Have a question about this project? Sign up for a free GitHub account to open an issue and contact its maintainers and the community.

By clicking “Sign up for GitHub”, you agree to our terms of service and privacy statement. We’ll occasionally send you account related emails.

Already on GitHub? Sign in to your account

proposal: runtime/trace: improve Go diagnostics / tracing #29104

Open
robaho opened this issue Dec 5, 2018 · 6 comments
Open

proposal: runtime/trace: improve Go diagnostics / tracing #29104

robaho opened this issue Dec 5, 2018 · 6 comments

Comments

@robaho
Copy link

robaho commented Dec 5, 2018

Overview

Go offers extensive diagnostic capabilities out of the box, but they are of limited usefulness in a larger, highly concurrent, real-world application utilizing 100+ Go routines.

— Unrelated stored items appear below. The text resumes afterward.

Lemma rows_collected n sels depth visited parent_path parent_response_path :
  (∀ k frag, lookup k = Some frag → definition_named k document = Some (fragment_selections frag)) →
  fits n sels = true →
  (∀ x frag m, x ∈ visited → lookup x = Some frag → fits m (fragment_selections frag) = true → n ≤ m) → n ≤ depth →
  ∃ rows, _build_field_selections_recursive document variables depth parent_path visited parent_response_path sels = Ok rows ∧
          ∀ r, r ∈ rows ↔ ∃ q f, collected sels q f ∧ r = row_of parent_path parent_response_path q f.
Proof using Type.
  intros Hnames. revert sels depth visited parent_path parent_response_path.
  induction n as [n IH] using lt_wf_ind. intros sels depth visited parent_path parent_response_path Hn Hvis Hd.
  destruct n as [|n]; [done|]. destruct depth as [|depth]; [lia|]. apply fits_S in Hn as [_ Hn]. cbn [_build_field_selections_recursive].
  match goal with |- ∃ rows, concat_mapR ?g _ = _ ∧ _ =>
    destruct (concat_mapR_elem g (λ sel r, ∃ q f, collected [sel] q f ∧ r = row_of parent_path parent_response_path q f) sels) as (rows & -> & Hrows) end.
  2: { exists rows. split; [done|]. intros r. rewrite Hrows. setoid_rewrite collected_elem at 2. naive_solver. }
  intros sel Hsel. specialize (Hn _ Hsel).
  assert (Hkeep : ∀ m, m ≤ n → ∀ x frag m', x ∈ visited → lookup x = Some frag → fits m' (fragment_selections frag) = true → m ≤ m').
  { intros m Hm x frag m' Hx Hx' Hfm. specialize (Hvis _ _ _ Hx Hx' Hfm). lia. }
  destruct sel as [f|k ds|c ds sub].
  - destruct ((starts_with_dunder (name f) && negb (name f =s "__typename")) || negb (_should_include_field variables (directives f))) eqn:Hout.
    { exists []. split; [done|]. intros r. split; [by intros ?%elem_of_nil|]. intros (q & g & Hg & _). exfalso. revert Hg. apply collected_none.
      intros h (-> & Hd'%should_include_kept & Hv%answered_spec)%picks_one. by rewrite Hd', Hv in Hout. }
    apply orb_false_iff in Hout as [Hv%answered_spec Hinc%negb_false_iff%should_include_kept].
    assert (Hf : picks [Field f] f) by (by apply picks_one).
    assert (Hone : ∀ q g, collected [Field f] q g ↔ (q = [] ∧ g = f) ∨ ∃ sub q', selection_set f = Some sub ∧ q = (f, None) :: q' ∧ collected sub q' g).
    { intros q g. split.
      - intros Hg. inversion Hg as [? ? ? Hp|? ? h sub T' q' ? Hp Hsub HT Hb]; subst; apply picks_one in Hp as (-> & _); [by left|].
        unfold untyped in HT. subst T'. right. by exists sub, q'.
      - intros [[-> ->]|(sub & q' & Hsub & -> & Hb)]; [by apply collected_here|by eapply collected_below]. }
    destruct (selection_set f) as [sub|] eqn:Hsub.
    + destruct (IH n ltac:(lia) sub depth visited (parent_path ++ [name f]) (parent_response_path ++ [response_key f]) (Hn _ eq_refl) (Hkeep n ltac:(lia)) ltac:(lia))
        as (rows & -> & Hrows). cbn [mbind result_bind]. eexists. split; [done|]. intros r. rewrite elem_of_cons, Hrows. setoid_rewrite Hone. split.
      * intros [->|(q & g & Hg & ->)]; [exists [], f; split; [by left|by rewrite <- Hsub]|].
        exists ((f, None) :: q), g. split; [right; by exists sub, q|]. by rewrite row_of_below.
      * intros (q & g & [[-> ->]|(sub' & q' & [= <-] & -> & Hg)] & ->); [left; by rewrite <- Hsub|]. right. exists q', g. split; [done|]. by rewrite row_of_below.
    + eexists. split; [done|]. intros r. rewrite list_elem_of_singleton. setoid_rewrite Hone. split.
      * intros ->. exists [], f. split; [by left|by rewrite <- Hsub].
      * intros (q & g & [[-> ->]|(? & ? & ? & _)] & ->); [by rewrite <- Hsub|done].
  - destruct (_should_include_field variables ds) eqn:Hinc; cbn [negb orb].
    2: { exists []. split; [done|]. intros r. split; [by intros ?%elem_of_nil|]. intros (q & g & Hg & _). exfalso. revert Hg. apply collected_none.
         intros h (?%should_include_kept & _)%picks_one. congruence. }
    apply should_include_kept in Hinc. destruct Hn as (frag & Hk & Hfit). assert (k ∉ visited) as Hne by (intros Hin; specialize (Hvis _ _ _ Hin Hk Hfit); lia).
    rewrite <- str_in_true in Hne. apply not_true_iff_false in Hne. rewrite Hne, (Hnames _ _ Hk).
    destruct (fits_least _ _ _ Hfit) as (m & Hm & Hfm & Hleast).
    destruct (IH m ltac:(lia) (fragment_selections frag) depth (k :: visited) parent_path parent_response_path Hfm) as (rows & -> & Hrows); [|lia|].
    { intros x frag' m' [->|Hx]%elem_of_cons Hx' Hfm'; [replace frag' with frag in Hfm' by congruence; auto|by eapply (Hkeep m)]. }
    exists rows. split; [done|]. intros r. rewrite Hrows. setoid_rewrite (collected_spread k ds frag); done.
  - destruct (_should_include_field variables ds) eqn:Hinc; cbn [negb].
    2: { exists []. split; [done|]. intros r. split; [by intros ?%elem_of_nil|]. intros (q & g & Hg & _). exfalso. revert Hg. apply collected_none.
         intros h (?%should_include_kept & _)%picks_one. congruence. }
    apply should_include_kept in Hinc. destruct (IH n ltac:(lia) sub depth visited parent_path parent_response_path Hn (Hkeep n ltac:(lia)) ltac:(lia)) as (rows & -> & Hrows).
    exists rows. split; [done|]. intros r. rewrite Hrows. by setoid_rewrite collected_inline.
Qed.

Lemma apart_named k frag : apart → lookup k = Some frag → definition_named k document = Some (fragment_selections frag).
Proof using Type.
  unfold apart, fragment_in. induction document as [|d l IH]; intros Ha; [done|].
  assert (∀ k f, FragmentDefinitionNode k f ∈ l →
            (∀ o, OperationDefinitionNode o ∈ l → op_name o ≠ Some k) ∧ OtherDefinitionNode (Some k) ∉ l) as Hl.
  { intros k' f Hf. destruct (Ha k' f ltac:(by right)) as [Ho Hn]. split; [intros o Hin; apply Ho; by right|].
    intros Hin. apply Hn. by right. }
  specialize (IH Hl). intros Hk.
  assert (∀ x : string * fragment, List.find (λ x, x.1 =s k) (omap (λ d, match d with FragmentDefinitionNode k f => Some (k, f) | _ => None end) l) = Some x →
            FragmentDefinitionNode k x.2 ∈ l) as Hin.
  { intros [k' f] [Hx E]%List.find_some. apply bool_decide_eq_true in E. cbn in E. subst k'.
    apply list_elem_of_In, list_elem_of_omap in Hx as ([k' f'| |] & Hd & [= -> ->]). done. }
  destruct d as [k' f|o|n]; cbn in Hk |- *.
  - destruct (k' =s k); [by injection Hk as <-|by apply IH].
  - destruct (bool_decide _) eqn:Ho; [|by apply IH]. apply bool_decide_eq_true in Ho.
    destruct (List.find _ _) as [x|] eqn:E; [|done]. destruct (Ha k x.2) as [Hno _]; [right; by apply Hin|].
    by destruct (Hno o ltac:(by left)).
  - destruct (bool_decide _) eqn:Ho; [|by apply IH]. apply bool_decide_eq_true in Ho as ->.
    destruct (List.find _ _) as [x|] eqn:E; [|done]. destruct (Ha k x.2) as [_ Hno]; [right; by apply Hin|].
    by destruct (Hno ltac:(by left)).
Qed.

(** C23. For a root field of a request with several of them, Rust is asked to keep exactly the
    fields that are selected below it, repeated fields and fragments included, whatever the
    fragments' type conditions: for every field at every depth that no [@skip] or
    [@include] leaves out, with the values of the request's variables, and that is no field
    of introspection but [__typename], its path in the row, its own alias and the response
    keys down to it.  The document is valid and the recursion limit not below its depth, and
    no operation has a fragment's name. *)
Theorem merged_rows_keep_what_is_selected n sels depth :
  apart → fits n sels = true → n ≤ depth →
  ∃ rows,
    _build_field_selections_recursive document variables depth [] [] [] sels = Ok rows ∧
    ∀ r, r ∈ rows ↔ ∃ q f, collected sels q f ∧ r = row_of [] [] q f.
Proof using Type.
  intros Ha Hn Hd. apply (rows_collected n); try done; [|by intros ? ? ? ?%elem_of_nil].
  intros k frag. by apply apart_named.
Qed.
End rows.

(** ** Some documents *)

Definition plain (n : string) (sub : option (list selection)) : selection := Field (FieldNode None n [] [] sub).
Definition under (alias n : string) (sub : option (list selection)) : selection := Field (FieldNode (Some alias) n [] [] sub).
Definition text : type_ref := NamedType "String".

Definition blog : schema :=
  {| type_map :=
       [("CreatePostSuccess", {| kind := ObjectType; fields := [("post", NonNullType (NamedType "Post")); ("message", text)] |});
        ("CreatePostError", {| kind := ObjectType; fields := [("message", text)] |});
        ("Post", {| kind := ObjectType; fields := [("id", text); ("title", text); ("author", NamedType "Actor")] |});
        ("Actor", {| kind := InterfaceType; fields := [("name", text)] |});
        ("User", {| kind := ObjectType; fields := [("name", text); ("email", text)] |});
        ("Bot", {| kind := ObjectType; fields := [("name", text)] |})];
     get_possible_types := λ n, if n =s "Actor" then ["User"; "Bot"] else [] |}.

Definition blog_fragments : list (string * fragment) :=
  [("PostParts", {| type_condition := "Post"; fragment_selections := [plain "id" None; plain "title" None] |})].

Definition create_post : list selection :=
  [InlineFragmentNode (Some "CreatePostSuccess") []
     [plain "post" (Some [FragmentSpreadNode "PostParts" [];
                          plain "author" (Some [plain "name" None;
                                                InlineFragmentNode (Some "User") [] [plain "email" None]])])];
   InlineFragmentNode (Some "CreatePostError") [] [plain "message" None]].

Definition create_post_field : field := FieldNode None "createPost" [] [] (Some create_post).

Lemma create_post_mergeable T : mergeable blog blog_fragments T create_post.
Proof. apply (plain_mergeable _ _ 6). repeat constructor. Qed.

(** The document of the mutation: an author is asked for its name, and a user for its address
    too. *)
Example document_of_create_post :
  _response_selections (Some blog) blog_fragments true 9 [create_post_field] "CreatePostSuccess" "CreatePostError" [] =
  let leaf n := Entry n n None in
  Ok {| success :=
          Selection
            [Entry "post" "post"
               (Some (Selection
                        [leaf "id"; leaf "title";
                         Entry "author" "author"
                           (Some (Selection [leaf "name"; leaf "email"] None
                                    (Some [("User", [leaf "name"; leaf "email"]); ("Bot", [leaf "name"])])))]
                        (Some "Post") None))]
            (Some "CreatePostSuccess") None;
        MutationSelections.error := Selection [leaf "message"] (Some "CreatePostError") None;
        typename_selected := true |}.
Proof. vm_compute. reflexivity. Qed.


(** A field that [@skip] leaves out is in the document all the same. *)
Example a_skipped_field_is_offered :
  let skip := {| directive_name := "skip"; directive_arguments := [("if", BooleanValueNode true)] |} in
  match _response_selections (Some blog) [] true 9
          [FieldNode None "createPost" [] [] (Some [Field (FieldNode None "message" [] [skip] None)])]
          "CreatePostSuccess" "CreatePostError" [] with
  | Ok doc => success doc = Selection [Entry "message" "message" None] (Some "CreatePostSuccess") None
  | Err _ => False
  end.
Proof. vm_compute. reflexivity. Qed.

(** *** Rows *)

Definition posts : list selection :=
  [FragmentSpreadNode "PostParts" []; plain "createdBy" (Some [plain "fullName" None])].

Lemma posts_alike : repeated_alike blog_fragments posts.
Proof.
  apply (plain_alike _ (λ n, if n =s "createdBy" then Some [plain "fullName" None] else None) 4). repeat constructor.
Qed.


Example selection_of_posts :
  match extract_flat_paths blog_fragments (Some to_snake_case) 5 posts [] [] [] with
  | Ok fps => map (λ sel, (materialized_path sel, rust_response_path sel)) (rust_field_selections blog true fps "Post") =
              [("id", Some "id"); ("title", Some "title"); ("created_by", Some "createdBy");
               ("created_by.full_name", Some "createdBy.fullName")]
  | Err _ => False
  end.
Proof. vm_compute. reflexivity. Qed.

(** A field selected twice keeps the fields below its first occurrence only: the response of
    this query has no [title]. *)
Example repeated_fields_are_lost :
  let twice := [plain "post" (Some [plain "id" None]); plain "post" (Some [plain "title" None])] in
  match extract_flat_paths [] None 5 twice [] [] [] with
  | Ok fps => map rust_response_path (rust_field_selections blog true fps "CreatePostSuccess") = [Some "post"; Some "post.id"]
  | Err _ => False
  end.
Proof. vm_compute. reflexivity. Qed.

(** *** Several root fields *)

Definition unless (v : string) : directive := {| directive_name := "skip"; directive_arguments := [("if", VariableNode v)] |}.

Definition blog_document : list definition :=
  [FragmentDefinitionNode "PostParts" {| type_condition := "Post"; fragment_selections := [plain "id" None; under "heading" "title" None] |};
   OperationDefinitionNode
     {| op_name := Some "Home"; op_type := Query; variable_definitions := [("brief", Some (BooleanValueNode false))];
        op_selections := [plain "posts" (Some posts); plain "users" (Some [plain "name" None])] |}].

Definition brief_posts : list selection :=
  [FragmentSpreadNode "PostParts" []; Field (FieldNode None "createdBy" [] [unless "brief"] (Some [plain "fullName" None]))].
Lemma finish_calls t o w : calls (finish t o w) = calls w.
Proof. unfold finish. by destruct (_batch_promise (self w)). Qed.

Lemma finish_cache t o w : _cache (self (finish t o w)) = _cache (self w).
Proof. unfold finish. by destruct (_batch_promise (self w)). Qed.

Lemma load_batches_calls t l w : calls (load_batches t l w) = calls w.
Proof. destruct l; [apply (finish_calls t Resolved)|done]. Qed.

Lemma elem_of_insert_call (l : list (call K V)) i x y : y ∈ <[i := x]> l → y = x ∨ y ∈ l.
Proof.
  intros (j & Hj)%list_elem_of_lookup. destruct (decide (i = j)) as [<-|Hn].
  - apply list_lookup_insert_Some in Hj as [(_ & <- & _)|(? & _)]; [by left|done].
  - rewrite list_lookup_insert_ne in Hj by done. right. by eapply list_elem_of_lookup_2.
Qed.

Lemma holds_only_step known w e w' :
  orderly w → holds_only known w → step w e = Some w' → holds_only (known ++ told w e) w'.
Proof using some_batch.
  intros Ho Hk. assert (holds_only (known ++ told w e) w) as Hk' by (eapply holds_only_more; [|done]; set_solver).
  destruct e as [k|c|c|t|t r|k v|k]; cbn -[told].
  - intros [= <-]. destruct (load_cases k w (proj1 Ho)) as [(v & _ & Hv & ->)|(_ & t & d & p & w' & -> & Hc & _ & Hcache & _)].
    + destruct Hk' as [H1 H2]. split; [exact H1|]. intros k' v'. cbn -[told].
      intros [Hin|[= -> <-]%list_elem_of_singleton]%elem_of_app; [by apply H2|by apply H1].
    + destruct Hk' as [H1 H2]. split; [by rewrite Hcache|]. intros k' v'. rewrite Hc.
      intros [Hin|?%list_elem_of_singleton]%elem_of_app; [by apply H2|done].
  - destruct (calls w !! c) as [[k p|k v|k x|k]|] eqn:Hc; [|done..]. intros (q & Hq & Hr)%bind_Some.
    apply bind_Some in Hr as (r & Hr & [= <-]). destruct Hk' as [H1 H2]. split; [exact H1|]. intros k' v' Hin.
    apply elem_of_insert_call in Hin as [<-|Hin]; [|by apply H2]. destruct q; cbn in Hr; simplify_eq.
    destruct (_cache (self w) !! k') as [o|] eqn:Hl; [|done]. cbn in *. subst o. by apply H1.
  - destruct (calls w !! c) as [[k p|k v|k x|k]|] eqn:Hc; [|done..].
    destruct (promises w !! p) as [[]|]; [| | | |done]; intros [= <-]; [exact Hk'|..];
      (destruct Hk' as [H1 H2]; split; [exact H1|]; intros k' v' Hin; apply elem_of_insert_call in Hin as [?|Hin]; [done|by apply H2]).
  - destruct (tasks w !! t) as [[|b rest]|] eqn:Ht; [|done..]. intros [= <-].
    destruct (dispatch_takes t w Ho Ht) as (q & _ & _ & ->).
    eapply holds_only_same; [|by rewrite load_batches_calls|exact Hk']. intros k v. by rewrite load_batches_cache.
  - cbn. destruct (tasks w !! t) as [[|b rest]|] eqn:Ht; [done| |done]. intros [= <-].
    destruct r as [results|x]; cbn.
    2: { eapply holds_only_same; [|by rewrite finish_calls|eapply holds_only_more; [|exact Hk]; set_solver].
         intros k v. by rewrite finish_cache. }
    cbn in Hk'. rewrite Ht in Hk'.
    case_match; [|eapply holds_only_same; [|by rewrite finish_calls|exact Hk']; intros k v; by rewrite finish_cache].
    split; intros k v.
    + rewrite load_batches_cache. unfold cache_results. destruct cache_enabled; [|apply Hk'].
      intros [Hl|Hin]%cache_zip; [by apply Hk'|]. apply elem_of_app. by right.
    + rewrite load_batches_calls. unfold cache_results. destruct cache_enabled; apply Hk'.
  - intros [= <-]. unfold prime. destruct cache_enabled; [|exact Hk']. destruct Hk' as [H1 H2]. split; [|exact H2].
    intros k' v'. cbn -[told]. destruct (decide (k = k')) as [<-|Hn].
    + rewrite lookup_insert_eq. intros [= <-]. cbn. apply elem_of_app. right. left.
    + rewrite lookup_insert_ne by done. apply H1.
  - intros [= <-]. destruct Hk' as [H1 H2]. destruct k as [k|]; (split; [|exact H2]); intros k' v'; cbn -[told].
    + intros [_ Hl]%lookup_delete_Some. by apply H1.
    + done.
Qed.

Lemma holds_only_run known w l w' :
  orderly w → holds_only known w → run w l = Some w' → holds_only (known ++ told_by w l) w'.
Proof using some_batch.
  revert known w. induction l as [|e l IH]; intros known w Ho Hk; cbn; [intros [= <-]; by rewrite app_nil_r|].
  destruct (step w e) as [w1|] eqn:Hs; [|done]. intros Hr. rewrite app_assoc.
  apply IH; [by eapply orderly_step|by eapply holds_only_step|done].
Qed.

(** Whatever loads, cancellations, failures, primings and clearings go before, in any
    order: a value that a load returns is one that was primed for its key, or that
    [batch_load] answered at its key's place in a batch. *)
Theorem values_are_of_their_key l w k v :
  run start l = Some w → Returned k (Some v) ∈ calls w → (k, Some v) ∈ told_by start l.
Proof using some_batch.
  intros Hr Hin. assert (holds_only [] (start (K := K) (V := V))) as H0 by (split; intros ??; cbn; [done|by intros ?%not_elem_of_nil]).
  by apply (holds_only_run [] start l w orderly_start H0 Hr).
Qed.

(** ** Every load is answered *)

(** What the dispatcher does next when [batch_load] is [ans], and the loop left to it. *)
Definition next (ans : list K → result (list (option V))) w : option (event K V) :=
  match map_to_list (tasks w) with
  | (t, Yielding) :: _ => Some (Dispatches t)
  | (t, Loading b _) :: _ => Some (Loaded t (ans b))
  | [] => None
  end.

Fixpoint settled ans (rounds : nat) w : loop K V :=
  match rounds with
  | S rounds => match next ans w ≫= step w with Some w => settled ans rounds w | None => w end
  | O => w
  end.

Definition rounds_left w : nat :=
  match map_to_list (tasks w) with
  | (_, Yielding) :: _ => S (length (_queue (self w)))
  | (_, Loading _ rest) :: _ => S (length rest)
  | [] => 0
  end.

(** The batches still to be asked. *)
Definition to_ask w : list (list K) :=
  match map_to_list (tasks w) with
  | (_, Yielding) :: _ =>
      let keys := fromkeys [] (_queue (self w)) in chunks (Z.to_nat max_batch_size) (length keys) keys
  | (_, Loading _ rest) :: _ => rest
  | [] => []
  end.

Lemma idle_rounds w : orderly w → rounds_left w = 0 → tasks w = ∅.
Proof.
  intros [[(_ & _ & ?)|(t & d & p & _ & _ & Ht & _)] _]; [done|]. unfold rounds_left. rewrite Ht, map_to_list_singleton. by destruct d.
Qed.

Lemma rounds_idle w : tasks w = ∅ → rounds_left w = 0 ∧ to_ask w = [].
Proof. unfold rounds_left, to_ask. by intros ->. Qed.

Lemma calls_of_loader (s : loader K V) w : calls (with_self s w) = calls w.
Proof. done. Qed.

Lemma finish_tasks t d o w : tasks w = {[t := d]} → tasks (finish t o w) = ∅.
Proof. intros Ht. unfold finish. destruct (_batch_promise (self w)); cbn; rewrite Ht; apply delete_singleton_eq. Qed.

(** The batch that is asked next, or the end. *)
Lemma next_batch t d p l w :
  tasks w = {[t := d]} → _batch_promise (self w) = Some p →
  rounds_left (load_batches t l w) = length l ∧ to_ask (load_batches t l w) = tail l ∧
  asked (load_batches t l w) = asked w ++ take 1 l ∧
  (l = [] → promises (load_batches t l w) = settle p Resolved (promises w)) ∧
  (l ≠ [] → promises (load_batches t l w) = promises w ∧ _batch_promise (self (load_batches t l w)) = Some p).
Proof.
  intros Ht Hp. destruct l as [|b l]; cbn [load_batches].
  - destruct (rounds_idle (finish t Resolved w)) as [-> ->]; [by eapply finish_tasks|].
    unfold finish. rewrite Hp. cbn. by rewrite app_nil_r.
  - unfold rounds_left, to_ask. cbn. rewrite Ht, insert_singleton_eq, map_to_list_singleton. by cbn.
Qed.

Lemma chunks_of_next size (l : list K) : 0 < size →
  length (chunks size (length (fromkeys [] l)) (fromkeys [] l)) ≤ length l.
Proof. intros. etrans; [apply chunks_few|apply fromkeys_short]. Qed.

Lemma next_progress ans w :
  orderly w → tasks w ≠ ∅ →
  ∃ e w', next ans w = Some e ∧ step w e = Some w' ∧ rounds_left w' < rounds_left w ∧ calls w' = calls w.
Proof using some_batch.
  intros Ho Hn. assert (Ho' := Ho). destruct Ho' as [[(_ & _ & ?)|(t & d & p & Hs & Hp & Ht & Hl & Hq)] _]; [done|].
  assert (tasks w !! t = Some d) as Hd by (rewrite Ht; apply lookup_singleton_eq).
  unfold next. rewrite Ht, map_to_list_singleton. destruct d as [|b rest].
  - eexists _, _. split; [done|]. cbn. rewrite Hd. split; [done|].
    destruct (dispatch_takes t w Ho Hd) as (q & Hq' & Hne & ->).
    destruct (next_batch t Yielding p (chunks (Z.to_nat max_batch_size) (length (fromkeys [] q)) (fromkeys [] q)) (with_self (with_queue [] (self w)) w) Ht Hp) as (-> & _).
    split; [|by rewrite load_batches_calls].
    unfold rounds_left. rewrite Ht, map_to_list_singleton, Hq'. pose proof (chunks_of_next (Z.to_nat max_batch_size) q ltac:(lia)). lia.
  - eexists _, _. split; [done|]. cbn. rewrite Hd. split; [done|].
    assert (rounds_left w = S (length rest)) as -> by (unfold rounds_left; by rewrite Ht, map_to_list_singleton).
    unfold loaded. destruct (ans b) as [results|].
    + case_match.
      * split; [|rewrite load_batches_calls; unfold cache_results; by destruct cache_enabled].
        destruct (next_batch t (Loading b rest) p rest (with_self (cache_results cache_enabled b results (self w)) w)) as (-> & _); [done| |lia].
        unfold cache_results. by destruct cache_enabled.
      * split; [|apply finish_calls]. destruct (rounds_idle (finish t Rejected w)) as [-> _]; [by eapply finish_tasks|lia].
    + split; [|apply finish_calls]. destruct (rounds_idle (finish t Rejected w)) as [-> _]; [by eapply finish_tasks|lia].
Qed.

Lemma settled_ends ans rounds w :
  orderly w → rounds_left w ≤ rounds →
  orderly (settled ans rounds w) ∧ tasks (settled ans rounds w) = ∅ ∧ calls (settled ans rounds w) = calls w.
Proof using some_batch.
  revert w. induction rounds as [|n IH]; intros w Ho Hr.
  { cbn. split_and!; [done| |done]. apply idle_rounds; [done|lia]. }
  cbn. destruct (decide (tasks w = ∅)) as [Ht|Ht].
  { assert (next ans w = None) as -> by (unfold next; by rewrite Ht). done. }
  destruct (next_progress ans w Ho Ht) as (e & w' & -> & Hs & Hlt & Hc). cbn. rewrite Hs.
  destruct (IH w') as (? & ? & Hc'); [by eapply orderly_step|lia|]. by rewrite Hc', Hc.
Qed.


(** ** Loads are lookups *)
Section lookups.
(** What there is under each key. *)
Context (f : K → option V).

Definition in_flight w : Prop := ∃ t b rest, tasks w !! t = Some (Loading b rest).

For the purposes of this proposal, I am using a real-world application. This application uses gRPC and has a single RPC stream active. It also supports 'fix financial protocol' via standard TCP sockets (no active connections). It emits multicast packets as well. It has a web interface, and also web socket interface (both with no active connections). So there is a lot of network end-points in-use. Although it is a real-world application, it is very small compared to most enterprise applications.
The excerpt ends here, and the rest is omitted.